We found that seal creation was made easier if an adhesive solution was applied to the intact skin adjacent to the wound, particularly in junctional areas that are prone to loss of complete seal (e.g. the groin in a high amputation). Tincture of benzoin (Friar's balsam) was used for this purpose. Creation of a sleeve of adhesive dressing around the drain (called ‘mesentery’) also helped in creation of effective seal (Figure 3).

Figure 3.

Figure 3

Mesentery (black arrow) helps creation of seal around the Redivac drain.

Jeffery reported the use of Chariker‐Jeter method in three cases of combat‐related injuries using VISTA device in 2009 with favourable outcomes 6. Application of field expedient gauze‐based VAC in field had been reported previously, which was quickly changed to proprietary VAC system (KCI Inc.) 23. Until the time of submission of manuscript, this study incorporates the largest number of combat‐related injuries treated by NPWT and especially by Chariker‐Jeter system. We constructed our own NPWT dressings from regular operation theatre supplies and did not use any proprietary system. It was subjectively found to be effective in reducing periwound oedema, removing exudate, promoting granulation of wound bed, reducing complexity and volume of wounds and optimising wound beds for skin grafting or flap coverage. As already noted in some studies, we found that the highly conformable nature of gauze makes it easier to apply compared to foam, especially in deep wounds with irregular shape and surface (commonly encountered in combat injuries) and on wounds around body curvatures 6, 7. Gauze‐based NPWT has been associated with less pain than foam‐based NPWT owing to less tissue ingrowth and non‐adherent property of gauze 24.
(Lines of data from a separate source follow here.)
(* ===================================================================== *)
(* Explorador de Paises: the browser client (script.js) and the weather  *)
(* gateway it talks to.                                                  *)
(*                                                                       *)
(* Part I    JavaScript values as JSON.parse produces them               *)
(* Part II   the page state: DOM fragments, timers, closure variables    *)
(* Part III  async functions as resumable tasks, and the event loop      *)
(* Part IV   the functions of script.js                                  *)
(* Part V    the weather gateway and loader                              *)
(* Part VI   what is observed of a page and of a run                     *)
(* Part VII  theorems                                                    *)
(* ===================================================================== *)

From Stdlib Require Import Ascii String ZArith.
From stdpp Require Import gmap strings list fin_maps pretty.

Set Warnings "-register-all".

Open Scope string_scope.
Open Scope list_scope.
Open Scope Z_scope.

(* ===================================================================== *)
(* Part I. JavaScript values                                             *)
(* ===================================================================== *)

(** The double-quote character, for the markup the script assembles. *)
Definition dq : string := String (ascii_of_nat 34) EmptyString.

(** The line feed, for the template literals that span lines. *)
Definition nl : string := String (ascii_of_nat 10) EmptyString.

(** A value decoded by [response.json()].  Numbers are kept abstract
    ([Num]): IEEE doubles are observed only through the operations of
    [Engine] below.  An object is the list of its own properties in
    enumeration order. *)
Inductive JsVal (Num : Type) : Type :=
| JUndefined
| JNull
| JBool (b : bool)
| JNum (n : Num)
| JStr (s : string)
| JArr (items : list (JsVal Num))
| JObj (props : list (string * JsVal Num)).

Arguments JUndefined {Num}.
Arguments JNull {Num}.
Arguments JBool {Num} b.
Arguments JNum {Num} n.
Arguments JStr {Num} s.
Arguments JArr {Num} items.
Arguments JObj {Num} props.

(** A thrown value.  Everything this script throws or catches is an
    Error object, and only [name] and [message] are ever read. *)
Record JsError := mkError { err_name : string; err_message : string }.

(** Result of a synchronous expression that may throw. *)
Inductive Exn (A : Type) : Type :=
| Ok (a : A)
| Raise (e : JsError).
Arguments Ok {A} a.
Arguments Raise {A} e.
The drawback of our method is the failure of suction machines, which we observed on 17 instances, and noisy machines (although we are unaware of breakdown rate and noise of proprietary NPWT systems). Another issue noted on seven occasions is non‐compliance of patient or attendant to turn the machine on or off.
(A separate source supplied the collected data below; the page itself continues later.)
(** What the two writes leave behind. *)
Lemma persist_cache (env : Env) (event : APIGatewayProxyEvent) (d : FusionedData)
    (total : Z) (w : World) :
  cache_up env = true ->
  CacheService.marshallable (FusionObj d)
    (Num (clock w / 1000 + CacheService.FUSIONED_DATA_TTL)) (clock w) = true ->
  cacheTable (persist env event d total w) =
  <[CacheService.fusionKey (Fusion.characterId_of event) :=
      {| ci_value := FusionObj d;
         ci_ttl := clock w / 1000 + CacheService.FUSIONED_DATA_TTL;
         ci_createdAt := clock w |}]> (cacheTable w).
Proof.
  intros Hup Hm. unfold persist.
  rewrite (set_run env _ (FusionObj d) CacheService.FUSIONED_DATA_TTL w Hup Hm).
  rewrite store_attempt_run. cbn [snd].
  destruct (writable d total _ && main_up env); reflexivity.
Qed.

(** Without the cache table, or with a result [marshall] refuses, the
    cache is left as it was. *)
Lemma persist_cache_unchanged (env : Env) (event : APIGatewayProxyEvent) (d : FusionedData)
    (total : Z) (w : World) :
  cache_up env = false \/
  CacheService.marshallable (FusionObj d)
    (Num (clock w / 1000 + CacheService.FUSIONED_DATA_TTL)) (clock w) = false ->
  cacheTable (persist env event d total w) = cacheTable w.
Proof.
  intros Hcase. unfold persist.
  assert (Hset : CacheService.set env (CacheService.fusionKey (Fusion.characterId_of event))
                   (FusionObj d) (Num CacheService.FUSIONED_DATA_TTL) w = (Returned tt, w)).
  { destruct Hcase as [Hdown | Hm]; [exact (set_run_down _ _ _ _ _ Hdown) |].
    apply set_run_unmarshallable. cbn [num_add].
    rewrite marshallable_to_double. exact Hm. }
  rewrite Hset, store_attempt_run. cbn [snd].
  destruct (writable d total _ && main_up env); reflexivity.
Qed.

Lemma persist_main (env : Env) (event : APIGatewayProxyEvent) (d : FusionedData)
    (total : Z) (w : World) :
  mainTable (persist env event d total w) =
  if writable d total (clock w) && main_up env
  then (mainTable w ++
        [ {| row_pk := "FUSIONED#" +:+ Fusion.characterId_of event;
             row_sk := "FUSION#" +:+ pretty (clock w) +:+ "#" +:+ uuidv4 env (ids w);
             row_record :=
               FusionRec
                 {| fr_id := uuidv4 env (ids w);
                    fr_characterId := Fusion.characterId_of event;
                    fr_data := d;
                    fr_timestamp := clock w;
                    fr_ttl := clock w / 1000 + CacheService.FUSIONED_DATA_TTL;
                    fr_source := "fusion";
                    fr_metadata :=
                      {| rm_requestId := requestId event;
                         rm_processingTime := total;
                         rm_cached := false |} |} |} ])%list
  else mainTable w.
Proof.
  unfold persist. rewrite store_attempt_run. cbn [snd].
  destruct (set_frame env (CacheService.fusionKey (Fusion.characterId_of event))
              (FusionObj d) (Num CacheService.FUSIONED_DATA_TTL) w)
    as (Hmain & _ & _ & Hclock & _ & Hids).
  cbv zeta in Hmain, Hclock, Hids.
  set (w1 := snd (CacheService.set _ _ _ _ w)) in *. clearbody w1.
  rewrite Hclock, Hids.
  destruct (writable d total (clock w) && main_up env);
    cbn [mainTable set_mainTable set_ids]; rewrite Hmain; reflexivity.
Qed.

Lemma persist_frame (env : Env) (event : APIGatewayProxyEvent) (d : FusionedData)
    (total : Z) (w : World) :
  clock (persist env event d total w) = clock w /\
  upstream (persist env event d total w) = upstream w /\
  scans (persist env event d total w) = scans w /\
  draws (persist env event d total w) = draws w.
Proof.
  unfold persist. rewrite store_attempt_run. cbn [snd].
  destruct (set_frame env (CacheService.fusionKey (Fusion.characterId_of event))
              (FusionObj d) (Num CacheService.FUSIONED_DATA_TTL) w)
    as (_ & Hup & Hscans & Hclock & Hdraws & _).
  cbv zeta in Hup, Hscans, Hclock, Hdraws.
  set (w1 := snd (CacheService.set _ _ _ _ w)) in *. clearbody w1.
  destruct (writable d total _ && main_up env);
    cbn [clock upstream scans draws set_mainTable set_ids]; auto.
Qed.

(** The miss path, when the character is found: the three sources are
    merged, the result is written to the cache and to the history, and
    returned. *)
Lemma baseHandler_miss_run (env : Env) (event : APIGatewayProxyEvent) (w : World)
    (c : SwapiCharacter) (t : Z) (weatherResult : ApiCallResult NormalizedWeather)
    (nw : NormalizedWeather) (w3 : World) :
  let id := Fusion.characterId_of event in
  let character := SwapiService.normalizeCharacter c id in
  let hid := char_homeworld_id character in
  let w2 := record_call (PlanetCall hid) (elapsed_of (http_planets env hid))
              (record_call (PeopleCall id) t w) in
  let planetData := planet_view env hid in
  CacheService.get env (CacheService.fusionKey id) w = (Returned None, w) ->
  http_people env id = HttpOk c t ->
  WeatherService.getWeatherByPlanet env (pd_name planetData) w2 = (Returned weatherResult, w3) ->
  res_success weatherResult = true ->
  res_data weatherResult = Some nw ->
  let d := Fusion.fusionedData_of event character planetData (weather_view nw)
             (character_ok c id t) (planet_result env hid) weatherResult in
  let total := t + default 0 (res_duration (planet_result env hid)) +
               default 0 (res_duration weatherResult) in
  Fusion.baseHandler env event w =
    (Returned
       (success (FusionObj d) (requestId event) false
          [ ("characterId", MStr id); ("duration", MNum total); ("stored", MBool true) ]
          (clock w3)),
     persist env event d total w3).
Proof.
  intros id character hid w2 planetData Hmiss Hpeople Hweather Hok Hdata d total.
  unfold Fusion.baseHandler, try_catch, bind. fold id.
  rewrite Hmiss, getCharacter_run, Hpeople.
  cbv beta iota delta [negb res_success res_data elapsed_of].
  fold character. fold hid. rewrite getPlanet_run. fold w2.
  assert (Hplanet :
    Fusion.planetData_of hid
      match http_planets env hid with
      | HttpOk p t0 =>
          {| res_success := true;
             res_data := Some (SwapiService.normalizePlanet p hid);
             res_error := None; res_duration := Some t0; res_warning := None |}
      | HttpError message t0 =>
          {| res_success := false; res_data := None;
             res_error := Some ("Failed to fetch planet " +:+ hid +:+ ": " +:+ message);
             res_duration := Some t0; res_warning := None |}
      end w2 = (Returned planetData, w2)).
  { subst planetData. unfold planet_view, Fusion.planetData_of.
    destruct (http_planets env hid); reflexivity. }
  rewrite Hplanet. fold planetData. rewrite Hweather.
  unfold Fusion.weatherData_of. rewrite Hok, Hdata.
  cbv beta iota delta [ret]. fold (weather_view nw). fold (planet_result env hid).
  subst d total. unfold character_ok. fold id. fold character.
  generalize (Fusion.fusionedData_of event character planetData (weather_view nw)
                {| res_success := true; res_data := Some character; res_error := None;
                   res_duration := Some t; res_warning := None |}
                (planet_result env hid) weatherResult).
  intros d.
  cbn [default res_duration]. change (Datatypes.id t) with t.
  set (total := t + default 0 (res_duration (planet_result env hid)) +
                default 0 (res_duration weatherResult)).
  rewrite set_total.
  pose proof (store_attempt_total env id d (requestId event) total
                (snd (CacheService.set env (CacheService.fusionKey id) (FusionObj d)
                        (Num CacheService.FUSIONED_DATA_TTL) w3))) as Hstore.
  unfold try_catch, bind, ret in Hstore. rewrite Hstore. clear Hstore.
  unfold Date_now, read.
  match goal with
  | |- (Returned (success _ _ _ _ (clock ?x)), _) = _ =>
      change x with (persist env event d total w3)
  end.
  rewrite (proj1 (persist_frame env event d total w3)). reflexivity.
Qed.





Lemma valid_time_safe (now : Z) :
  valid_time now = true ->
  safe_integer now = true /\
  safe_integer (now / 1000 + CacheService.FUSIONED_DATA_TTL) = true.
Proof.
  unfold valid_time. intros Hvalid. apply andb_prop in Hvalid as [Hlow Hhigh].
  apply Z.leb_le in Hlow, Hhigh.
  assert (Hdiv : 0 <= now / 1000 <= now).
  { split; [apply Z.div_pos; lia |]. apply Z.div_le_upper_bound; lia. }
  unfold CacheService.FUSIONED_DATA_TTL.
  split; apply safe_integer_bound; change (2 ^ 53) with 9007199254740992; lia.
Qed.

(** An answer whose numbers all pass [marshall] is one both tables accept. *)
Lemma answer_writable_fresh (d : FusionedData) (rid id : string) (total now : Z) :
  answer_writable
    (Returned (success (FusionObj d) rid false
                 [ ("characterId", MStr id); ("duration", MNum total);
                   ("stored", MBool true) ] now)) = true ->
  CacheService.storable d = true /\
  CacheService.marshallable (FusionObj d)
    (Num (now / 1000 + CacheService.FUSIONED_DATA_TTL)) now = true /\
  writable d total now = true.
Proof.
  cbn. intros Hw. apply andb_prop in Hw as [Hd Hw]. apply andb_prop in Hw as [Htotal Hnow].
  destruct (valid_time_safe now Hnow) as [Hsafe Httl].
  assert (Hm : CacheService.marshallable (FusionObj d)
                 (Num (now / 1000 + CacheService.FUSIONED_DATA_TTL)) now = true).
  { unfold CacheService.marshallable. cbn [CacheService.marshalls_number].
    rewrite Hd, Httl, Hsafe. reflexivity. }
  split; [exact Hd |]. split; [exact Hm |].
  unfold writable. rewrite Hm, Htotal. reflexivity.
Qed.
Clearly, this large case series is limited because of its observational and descriptive nature. It does not compare ROCF method or commercialised Chariker‐Jeter NPT dressings either in efficacy or cost. These aspects and the unconventional timing of negative pressure delivery (10 minutes in every 30 minutes) instead of continuous or intermittent pressure delivery systems are open to future studies in more controlled environments.

Conclusion

Evidence in favour of use of NPWT for combat‐related injuries is getting strong. NPWT systems help to improve wound granulation, remove exudate, reduce wound infection rate, improve patient comfort and make nursing care simple and easy. Gauze‐based NPWT is more versatile and capable of treating a larger variety of traumatic wounds with ease of application. The use of locally assembled gauze‐based NPWT, when used in combination with comprehensive surgical assessment, exploration and meticulous debridement, is both effective and cost‐effective in treating military wounds.